Eso era todo. Compraría el resto de las cosas que necesitaba a medida que las fuera necesitando. Estaba satisfecha, porque nadie que entrara en esa habitación pensaría otra cosa que no fuese que se había ido de compras y que volvería pronto. Rafael, sabiendo cuánto adoraba la ropa y el maquillaje, nunca la creería capaz de dejarse todas esas cosas, lo que le facilitaría un tiempo precioso -o eso esperaba-. Tendría que llevar a cabo una huida perfecta; si su canguro se daba cuenta, si intentaba atraparla, entonces no tendría ninguna opción.

Caminó arriba y abajo. Miró el reloj. Al cabo de un rato, los retortijones de hambre la llevaron de su cuarto a la cocina. Rafael no tenía cocinero porque no se fiaba de la gente ajena a su círculo y generalmente los matones no desarrollaban sus habilidades culinarias, pero sí tenía comida precocinada, así que siempre había algo en la nevera.

Se obligó a caminar despacio, como si no tuviera mucha energía. Los dos hombres sentados en el salón miraron hacia ella. Para su tranquilidad, ninguno de ellos era Orlando Dumas. Sus nombres eran Amado y Héctor y, si es que alguna vez había sabido sus apellidos, ya se le habían olvidado. Estaban bien, eran de los de la media: ni demasiado listos, ni demasiado tontos. Genial. Podría arreglárselas.

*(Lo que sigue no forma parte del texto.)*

(** * futurecoder, backend/main/views.py: the API behind the tutorial

    A shallow embedding of [api_view] and of the methods of class [API]
    (run_code, load_data, set_developer_mode, current_state, move_step,
    set_page, get_solution, submit_feedback), followed by the properties
    of the progress state machine, the submission pipeline, the puzzle
    generator and the dispatch boundary.

    Python values that arrive from [json.loads] are modelled by [pyval];
    exceptions by [exn]; every method is a computation in the monad [M],
    which threads the state of the request ([World]) and either returns a
    value or raises.  A JSON real is a binary64 float, given by its sign,
    mantissa and exponent ([spec_float]).  A Python [str] is a [string]
    whose characters are the code points below 256. *)

From Stdlib Require Import ZArith List Lia Permutation Ascii String SpecFloat.
From stdpp Require Import base option list gmap strings fin_maps.

Set Warnings "-register-all".

Open Scope string_scope.
Open Scope Z_scope.

(** ** Python values and exceptions *)

(** A value produced by [json.loads] or returned to [JsonResponse]. *)
Inductive pyval : Type :=
  | PNone
  | PBool (b : bool)
  | PInt (z : Z)
  | PFloat (f : spec_float)
  | PStr (s : string)
  | PList (l : list pyval)
  | PDict (d : list (string * pyval)).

– ¿Te encuentras mejor? -preguntó Héctor.

– Un poco. -Se había olvidado de seguir tosiendo, pero su voz todavía estaba un poco ronca-. Voy a calentar un poco de sopa para comer. ¿Queréis? -Lo dudaba, porque veía platos y vasos en la mesita de centro, lo cual indicaba que ya habían comido. Además, Amado tenía en la mano una enorme bolsa de Doritos.

– No, ya hemos comido. Gracias de todos modos.

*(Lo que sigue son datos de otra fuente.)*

(** Body of [for itau in range(Ntau_steps+1)] as the notebook has it: the
    loop over the bins, the loop over the events, then the stores and the
    minimum search on the scores found. *)
Definition scan_pass (delta : float) (st : scan_state) (itau : nat)
  : result scan_state :=
let tau_hypo := tau_hypo_at min_tau delta itau in
cb ← binned_scores libm_pow np_exp np_log poisson_pmf Ntimes Nbins xExp_edges yExp
       tau_hypo;
u ← ullh_loop tau_hypo;
scan_body (fun _ => Ok cb) (fun _ => u) min_tau delta st itau.

(** The cells from [delta_tau = ...] to the end of the scan loop. *)
Definition scan_cells : result scan_state :=
delta ← delta_tau Ntau_steps min_tau max_tau;
for_each (scan_pass delta) (range (Ntau_steps + 1)) (scan_start Ntau_steps).

End ScanCell.

(** *** The points handed to the parabola fits *)

(** [indexes = (tau>chi2_minpos-min_fit) & (tau<chi2_minpos+max_fit)] *)
Definition fit_window (tau : list float) (chi2_minpos min_fit max_fit : float)
  : list bool :=
(fun x => (chi2_minpos - min_fit <? x) && (x <? chi2_minpos + max_fit)) <$> tau.

(** [sy = np.ones_like(tau)], then the three arrays
    [tau[indexes], chi2[indexes], sy[indexes]] given to [cost.LeastSquares]. *)
Definition fit_points (tau chi2 : list float) (chi2_minpos min_fit max_fit : float)
  : result (list float * list float * list float) :=
let indexes := fit_window tau chi2_minpos min_fit max_fit in
let sy := Np.ones_like tau in
x ← Np.mask_index tau indexes;
y ← Np.mask_index chi2 indexes;
s ← Np.mask_index sy indexes;
Ok (x, y, s).

(** *** The points handed to the chi-square fit of the histogram *)

(** [indexes = yExp>0] *)
Definition nonempty_bins (yExp : list Z) : list bool :=
(fun nobs => (0 <? nobs)%Z) <$> yExp.

(** [xExp = (xExp_edges[1:] + xExp_edges[:-1])/2] *)
Definition bin_centers (xExp_edges : list float) : list float :=
zip_with (fun hi lo => (hi + lo) / 2) (drop 1 xExp_edges) (removelast xExp_edges).

(** [syExp = np.sqrt(yExp)] *)
Definition count_errors (yExp : list Z) : list float :=
(fun nobs => sqrt (float_of_int nobs)) <$> yExp.

(** The three arrays [xExp[indexes], yExp[indexes], syExp[indexes]] given to
    [cost.LeastSquares]. *)
Definition fit_input (xExp_edges : list float) (yExp : list Z)
  : result (list float * list Z * list float) :=
let indexes := nonempty_bins yExp in
let xExp := bin_centers xExp_edges in
let syExp := count_errors yExp in
x ← Np.mask_index xExp indexes;
y ← Np.mask_index yExp indexes;
s ← Np.mask_index syExp indexes;
Ok (x, y, s).

(** A bin of the histogram as the fit sees it: center, count, uncertainty. *)
Definition fit_point (b : float * float * Z) : float * Z * float :=
((snd (fst b) + fst (fst b)) / 2, snd b, sqrt (float_of_int (snd b))).

End LikelihoodFitCells.

(** ** TheChiSquareMiracle: the chi-square of the Gaussian model *)

Module ChiSquareMiracle.

#[local] Open Scope float_scope.

(** The points of the fit: bin centers, counts and their uncertainties. *)
Record points : Type := {
  x : list float;
  y : list Z;
  sy : list float
}.

(** [x = 0.5*(bin_edges[:-1] + bin_edges[1:])[counts>0]; y = counts[counts>0];
    sy = np.sqrt(y)] *)
Definition histogram_points (counts : list Z) (bin_edges : list float)
  : result points :=
let filled := (fun n => (0 <? n)%Z) <$> counts in
sums ← Np.mask_index
         (zip_with PrimFloat.add (removelast bin_edges) (drop 1 bin_edges)) filled;
y ← Np.mask_index counts filled;
Ok {| x := (fun s => 0.5 * s) <$> sums;
      y := y;
      sy := (fun n => sqrt (float_of_int n)) <$> y |}.

(** [np.pi] *)
Definition np_pi : float := 3.141592653589793.

Section Chi2.

(** [np.exp] and [np.sum] are library routines. *)
Variable np_exp : float -> float.
Variable np_sum : list float -> float.

(** [binwidth = (xmax-xmin)/Nbins] *)
Variable binwidth : float.

(** [def func_gauss(x, N, mu, sigma)], on an array [x]. *)
Definition func_gauss (x : list float) (N mu sigma : float) : list float :=
let z := (fun xi => (xi - mu) / sigma) <$> x in
(fun zi => N * binwidth / sqrt (2 * np_pi) / sigma * np_exp (-0.5 * sq zi)) <$> z.

(** [def chi2_owncalc(N, mu, sigma)], on the points [x], [y], [sy] of the
    notebook, which have the same length. *)
Definition chi2_owncalc (d : points) (N mu sigma : float) : float :=
let y_fit := func_gauss (x d) N mu sigma in
np_sum (sq <$> zip_with PrimFloat.div
                 (zip_with (fun yi fi => float_of_int yi - fi) (y d) y_fit)
                 (sy d)).

(** [y_chi2 = np.zeros(len(x_chi2));
     for i in range(len(y_chi2)): y_chi2[i] = chi2_owncalc(N, x_chi2[i], sigma)] *)
Definition chi2_curve (d : points) (N sigma : float) (x_chi2 : list float)
  : result (list float) :=
for_each
  (fun y_chi2 i =>
     mu ← index x_chi2 i;
     Ok (<[i := chi2_owncalc d N mu sigma]> y_chi2))
  (range (length x_chi2))
  (replicate (length x_chi2) 0).

(** The term of a filled bin [(low edge, high edge, count)] in the sum. *)
Definition chi2_bin (N mu sigma : float) (b : float * float * Z) : float :=
let xi := 0.5 * (fst (fst b) + snd (fst b)) in
let z := (xi - mu) / sigma in
let y_fit := N * binwidth / sqrt (2 * np_pi) / sigma * np_exp (-0.5 * sq z) in
sq ((float_of_int (snd b) - y_fit) / sqrt (float_of_int (snd b))).

End Chi2.

(** [np.sum] on the arrays the examples reach: the sum of no entry is 0.0
    and the sum of one entry is that entry. *)
Definition sum_table (a : list float) : float :=
match a with
| [] => 0
| [v] => v
| _ => nan
end.

End ChiSquareMiracle.

(** ** Error propagation: the correlation term of the analytic formula *)

Module ErrorPropagationCells.

#[local] Open Scope float_scope.

(** [sCorr = sqrt(rho*dL*dW); fSC = lambdify((rho,dL,dW),sCorr);
     vSigmaCorr = fSC(rho12,vdL,vdW)]: the expression evaluated on floats
    with numpy's square root, which gives NaN below zero and does not
    raise. *)
Definition fSC (rho dL dW : float) : float :=
sqrt (rho * dL * dW).

(** [vL, vdL = mu1,sig1; vW, vdW = mu2,sig2; vSigmaCorr = fSC(rho12,vdL,vdW)] *)
Definition vSigmaCorr (p : ErrorPropagation.parameters) : float :=
fSC (ErrorPropagation.rho12 p) (ErrorPropagation.sig1 p) (ErrorPropagation.sig2 p).

(** The covariance the simulation uses: the off-diagonal entry
    [rho12*sig1*sig2] of [cov]. *)
Definition cov12 (p : ErrorPropagation.parameters) : float :=
ErrorPropagation.rho12 p * ErrorPropagation.sig1 p * ErrorPropagation.sig2 p.

End ErrorPropagationCells.

(** ** The evaluators in the words of the specification *)

Module Specification.

#[local] Open Scope float_scope.

Section Evaluators.

(** The square, the exponential, the logarithm and the Poisson
    probability, as the program computes them. *)
Variable square : float -> float.
Variable exp log : float -> float.
Variable Poisson_pmf : Z -> float -> float.

(** The total event count and the hypothesis. *)
Variable N : nat.
Variable tau : float.

(** The closed-form integral of the density [exp(-t/tau)/tau] over a bin. *)
Definition bin_integral (xlow xhigh : float) : float :=
exp (- xlow / tau) - exp (- xhigh / tau).

(** The predicted count of the bin: the integral scaled by the total event
    count. *)
Definition predicted (xlow xhigh : float) : float :=
float_of_nat N * bin_integral xlow xhigh.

Héctor tenía bastantes buenos modales, para ser un matón.

Drea fue a la cocina, calentó una taza de sopa en el microondas y se la tomó de pie en el mostrador. Su corazón latía a toda velocidad, sentía cómo el nerviosismo empezaba a correr por sus venas. Miró de nuevo el reloj: las dos de la tarde.

Hora de que comenzara el espectáculo.

Capítulo 7

Después de cerrar la puerta de su habitación, Drea cogió su ordenador portátil e introdujo la contraseña. Había estudiado esto a conciencia, no porque hubiese estado planeando desde el primer momento saquear la cuenta bancaria de Rafael y huir, sino por una especie de «por si acaso».